>>>
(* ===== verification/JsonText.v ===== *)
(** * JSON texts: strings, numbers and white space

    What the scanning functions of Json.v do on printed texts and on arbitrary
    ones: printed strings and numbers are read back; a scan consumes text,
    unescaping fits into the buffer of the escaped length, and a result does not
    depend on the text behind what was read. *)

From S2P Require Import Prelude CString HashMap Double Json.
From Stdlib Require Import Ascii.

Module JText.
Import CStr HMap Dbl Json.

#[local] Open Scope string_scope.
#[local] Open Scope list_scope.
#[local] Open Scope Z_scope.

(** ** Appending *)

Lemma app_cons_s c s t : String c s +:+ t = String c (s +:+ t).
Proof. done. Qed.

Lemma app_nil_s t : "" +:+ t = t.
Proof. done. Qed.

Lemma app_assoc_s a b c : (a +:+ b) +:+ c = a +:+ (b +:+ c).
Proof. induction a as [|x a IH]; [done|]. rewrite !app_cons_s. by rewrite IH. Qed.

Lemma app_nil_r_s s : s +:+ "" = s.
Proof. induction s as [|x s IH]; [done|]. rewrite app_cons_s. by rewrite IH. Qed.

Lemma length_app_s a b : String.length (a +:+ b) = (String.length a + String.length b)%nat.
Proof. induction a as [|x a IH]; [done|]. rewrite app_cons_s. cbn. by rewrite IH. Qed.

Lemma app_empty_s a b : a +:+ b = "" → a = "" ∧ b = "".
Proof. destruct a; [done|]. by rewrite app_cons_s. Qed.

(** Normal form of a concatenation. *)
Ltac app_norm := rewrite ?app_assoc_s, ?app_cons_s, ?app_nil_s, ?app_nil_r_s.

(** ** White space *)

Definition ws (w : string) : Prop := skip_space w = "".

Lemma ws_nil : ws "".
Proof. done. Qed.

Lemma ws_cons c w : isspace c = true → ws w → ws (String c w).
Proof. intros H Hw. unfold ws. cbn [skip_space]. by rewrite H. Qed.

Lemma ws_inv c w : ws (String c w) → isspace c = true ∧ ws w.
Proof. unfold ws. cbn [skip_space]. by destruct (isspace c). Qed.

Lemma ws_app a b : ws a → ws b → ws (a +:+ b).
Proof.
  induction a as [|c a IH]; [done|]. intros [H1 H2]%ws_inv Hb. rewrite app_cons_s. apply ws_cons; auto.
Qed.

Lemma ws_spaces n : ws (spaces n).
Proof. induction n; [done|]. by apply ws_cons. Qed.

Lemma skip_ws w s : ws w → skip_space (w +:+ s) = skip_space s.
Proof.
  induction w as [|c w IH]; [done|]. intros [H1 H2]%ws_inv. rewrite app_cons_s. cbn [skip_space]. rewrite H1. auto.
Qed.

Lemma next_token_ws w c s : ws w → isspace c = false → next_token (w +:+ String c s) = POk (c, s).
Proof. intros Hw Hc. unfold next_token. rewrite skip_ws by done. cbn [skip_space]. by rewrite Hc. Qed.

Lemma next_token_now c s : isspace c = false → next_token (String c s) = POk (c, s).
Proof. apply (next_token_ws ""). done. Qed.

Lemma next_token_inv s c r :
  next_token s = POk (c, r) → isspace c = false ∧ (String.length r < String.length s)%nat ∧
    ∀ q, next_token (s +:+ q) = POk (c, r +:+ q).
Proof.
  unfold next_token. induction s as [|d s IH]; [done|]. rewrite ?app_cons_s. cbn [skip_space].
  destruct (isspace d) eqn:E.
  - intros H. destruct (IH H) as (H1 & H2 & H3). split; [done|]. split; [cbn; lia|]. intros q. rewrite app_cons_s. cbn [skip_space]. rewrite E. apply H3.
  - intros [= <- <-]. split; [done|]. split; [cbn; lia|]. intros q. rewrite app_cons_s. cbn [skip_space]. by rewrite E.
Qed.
<<<
>>>
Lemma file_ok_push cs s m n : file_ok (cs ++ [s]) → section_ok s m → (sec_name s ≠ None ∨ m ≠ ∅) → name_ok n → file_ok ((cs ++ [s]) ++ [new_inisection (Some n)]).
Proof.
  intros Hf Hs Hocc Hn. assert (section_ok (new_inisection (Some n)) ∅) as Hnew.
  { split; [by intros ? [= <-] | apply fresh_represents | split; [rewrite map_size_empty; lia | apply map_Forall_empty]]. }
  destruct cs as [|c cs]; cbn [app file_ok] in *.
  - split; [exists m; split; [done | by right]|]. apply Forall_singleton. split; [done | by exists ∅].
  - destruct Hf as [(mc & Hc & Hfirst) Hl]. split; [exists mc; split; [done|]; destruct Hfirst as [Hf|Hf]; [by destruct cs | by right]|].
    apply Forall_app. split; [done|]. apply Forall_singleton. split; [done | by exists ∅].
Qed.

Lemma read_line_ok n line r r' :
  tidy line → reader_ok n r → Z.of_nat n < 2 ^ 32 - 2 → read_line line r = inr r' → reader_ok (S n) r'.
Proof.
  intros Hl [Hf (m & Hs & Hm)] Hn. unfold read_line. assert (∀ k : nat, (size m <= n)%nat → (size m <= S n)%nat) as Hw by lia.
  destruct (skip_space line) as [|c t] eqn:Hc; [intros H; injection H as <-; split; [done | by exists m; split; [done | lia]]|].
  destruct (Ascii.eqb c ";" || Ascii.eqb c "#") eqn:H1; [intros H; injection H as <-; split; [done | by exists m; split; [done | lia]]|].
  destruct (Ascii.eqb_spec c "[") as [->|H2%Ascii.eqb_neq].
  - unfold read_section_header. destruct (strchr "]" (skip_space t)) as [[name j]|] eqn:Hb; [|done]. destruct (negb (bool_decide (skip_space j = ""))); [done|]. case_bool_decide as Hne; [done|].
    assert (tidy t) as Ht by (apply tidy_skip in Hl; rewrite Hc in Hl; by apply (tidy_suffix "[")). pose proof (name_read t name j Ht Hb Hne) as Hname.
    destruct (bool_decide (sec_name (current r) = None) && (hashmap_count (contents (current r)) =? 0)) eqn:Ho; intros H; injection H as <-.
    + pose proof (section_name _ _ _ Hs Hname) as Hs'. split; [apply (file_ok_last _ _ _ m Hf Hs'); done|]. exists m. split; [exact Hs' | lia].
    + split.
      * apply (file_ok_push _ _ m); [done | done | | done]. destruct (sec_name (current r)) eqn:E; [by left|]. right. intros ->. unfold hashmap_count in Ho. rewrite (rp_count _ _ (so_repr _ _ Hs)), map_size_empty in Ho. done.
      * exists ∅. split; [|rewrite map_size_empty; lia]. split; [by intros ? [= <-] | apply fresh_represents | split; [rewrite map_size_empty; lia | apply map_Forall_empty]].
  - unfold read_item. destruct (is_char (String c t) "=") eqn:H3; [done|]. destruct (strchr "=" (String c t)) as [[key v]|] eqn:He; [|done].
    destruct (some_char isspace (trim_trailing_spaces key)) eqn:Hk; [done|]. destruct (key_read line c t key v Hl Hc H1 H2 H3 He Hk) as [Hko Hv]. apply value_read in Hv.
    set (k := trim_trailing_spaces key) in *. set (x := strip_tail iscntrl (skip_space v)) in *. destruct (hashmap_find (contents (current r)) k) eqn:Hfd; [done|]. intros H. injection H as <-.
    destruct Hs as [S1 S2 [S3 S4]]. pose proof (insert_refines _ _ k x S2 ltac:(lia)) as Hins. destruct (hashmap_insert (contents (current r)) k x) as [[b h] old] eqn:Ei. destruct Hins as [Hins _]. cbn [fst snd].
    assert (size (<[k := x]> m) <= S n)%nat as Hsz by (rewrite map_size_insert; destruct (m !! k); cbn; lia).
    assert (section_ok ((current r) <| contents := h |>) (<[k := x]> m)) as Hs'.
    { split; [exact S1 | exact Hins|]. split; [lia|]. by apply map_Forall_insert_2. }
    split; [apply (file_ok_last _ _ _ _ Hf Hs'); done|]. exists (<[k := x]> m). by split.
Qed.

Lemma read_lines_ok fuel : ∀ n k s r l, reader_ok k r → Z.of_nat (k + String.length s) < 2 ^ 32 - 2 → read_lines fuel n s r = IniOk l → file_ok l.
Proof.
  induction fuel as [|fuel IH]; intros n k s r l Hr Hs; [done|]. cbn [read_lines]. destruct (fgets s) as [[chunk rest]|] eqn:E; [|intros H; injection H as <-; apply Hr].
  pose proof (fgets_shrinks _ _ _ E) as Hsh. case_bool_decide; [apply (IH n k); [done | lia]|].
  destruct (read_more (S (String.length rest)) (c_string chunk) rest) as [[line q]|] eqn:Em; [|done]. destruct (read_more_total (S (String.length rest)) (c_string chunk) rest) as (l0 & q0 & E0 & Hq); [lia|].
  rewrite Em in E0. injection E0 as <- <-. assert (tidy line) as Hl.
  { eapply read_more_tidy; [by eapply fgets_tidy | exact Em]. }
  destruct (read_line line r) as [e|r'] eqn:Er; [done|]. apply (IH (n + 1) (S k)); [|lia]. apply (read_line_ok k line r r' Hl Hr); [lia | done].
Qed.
<<<
>>>
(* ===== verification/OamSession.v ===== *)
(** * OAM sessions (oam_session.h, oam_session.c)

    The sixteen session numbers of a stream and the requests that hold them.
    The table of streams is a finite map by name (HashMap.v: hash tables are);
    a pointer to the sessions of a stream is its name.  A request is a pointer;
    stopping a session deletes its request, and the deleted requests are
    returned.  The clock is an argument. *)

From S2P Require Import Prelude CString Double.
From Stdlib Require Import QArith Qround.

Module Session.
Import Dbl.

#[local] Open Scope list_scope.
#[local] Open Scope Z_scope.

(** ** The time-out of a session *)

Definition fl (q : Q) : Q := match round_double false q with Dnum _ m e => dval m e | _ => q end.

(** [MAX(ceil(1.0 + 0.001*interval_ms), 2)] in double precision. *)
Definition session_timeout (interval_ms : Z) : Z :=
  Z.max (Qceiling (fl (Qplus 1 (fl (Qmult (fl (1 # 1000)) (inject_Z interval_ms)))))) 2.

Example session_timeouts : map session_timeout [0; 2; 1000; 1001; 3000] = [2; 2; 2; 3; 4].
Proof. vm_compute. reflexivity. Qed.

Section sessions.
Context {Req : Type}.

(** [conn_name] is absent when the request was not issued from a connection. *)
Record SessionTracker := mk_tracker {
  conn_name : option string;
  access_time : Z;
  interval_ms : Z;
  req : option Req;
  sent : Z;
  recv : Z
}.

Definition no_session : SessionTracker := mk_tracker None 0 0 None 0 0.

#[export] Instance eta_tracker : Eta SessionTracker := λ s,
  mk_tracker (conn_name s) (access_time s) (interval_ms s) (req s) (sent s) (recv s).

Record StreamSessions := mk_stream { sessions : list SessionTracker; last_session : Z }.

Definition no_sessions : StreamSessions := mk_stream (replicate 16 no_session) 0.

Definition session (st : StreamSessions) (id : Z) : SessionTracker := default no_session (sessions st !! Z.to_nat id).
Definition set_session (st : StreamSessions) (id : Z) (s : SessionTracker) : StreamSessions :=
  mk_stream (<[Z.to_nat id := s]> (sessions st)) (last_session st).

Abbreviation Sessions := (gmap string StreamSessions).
<<<
## The problem:
The task calls for all lines in the entries that hold "exact".

## Solved exercise:
    + pose proof (section_name _ _ _ Hs Hname) as Hs'. split; [apply (file_ok_last _ _ _ m Hf Hs'); done|]. exists m. split; [exact Hs' | lia].
    { split; [exact S1 | exact Hins|]. split; [lia|]. by apply map_Forall_insert_2. }
  { eapply read_more_tidy; [by eapply fgets_tidy | exact Em]. }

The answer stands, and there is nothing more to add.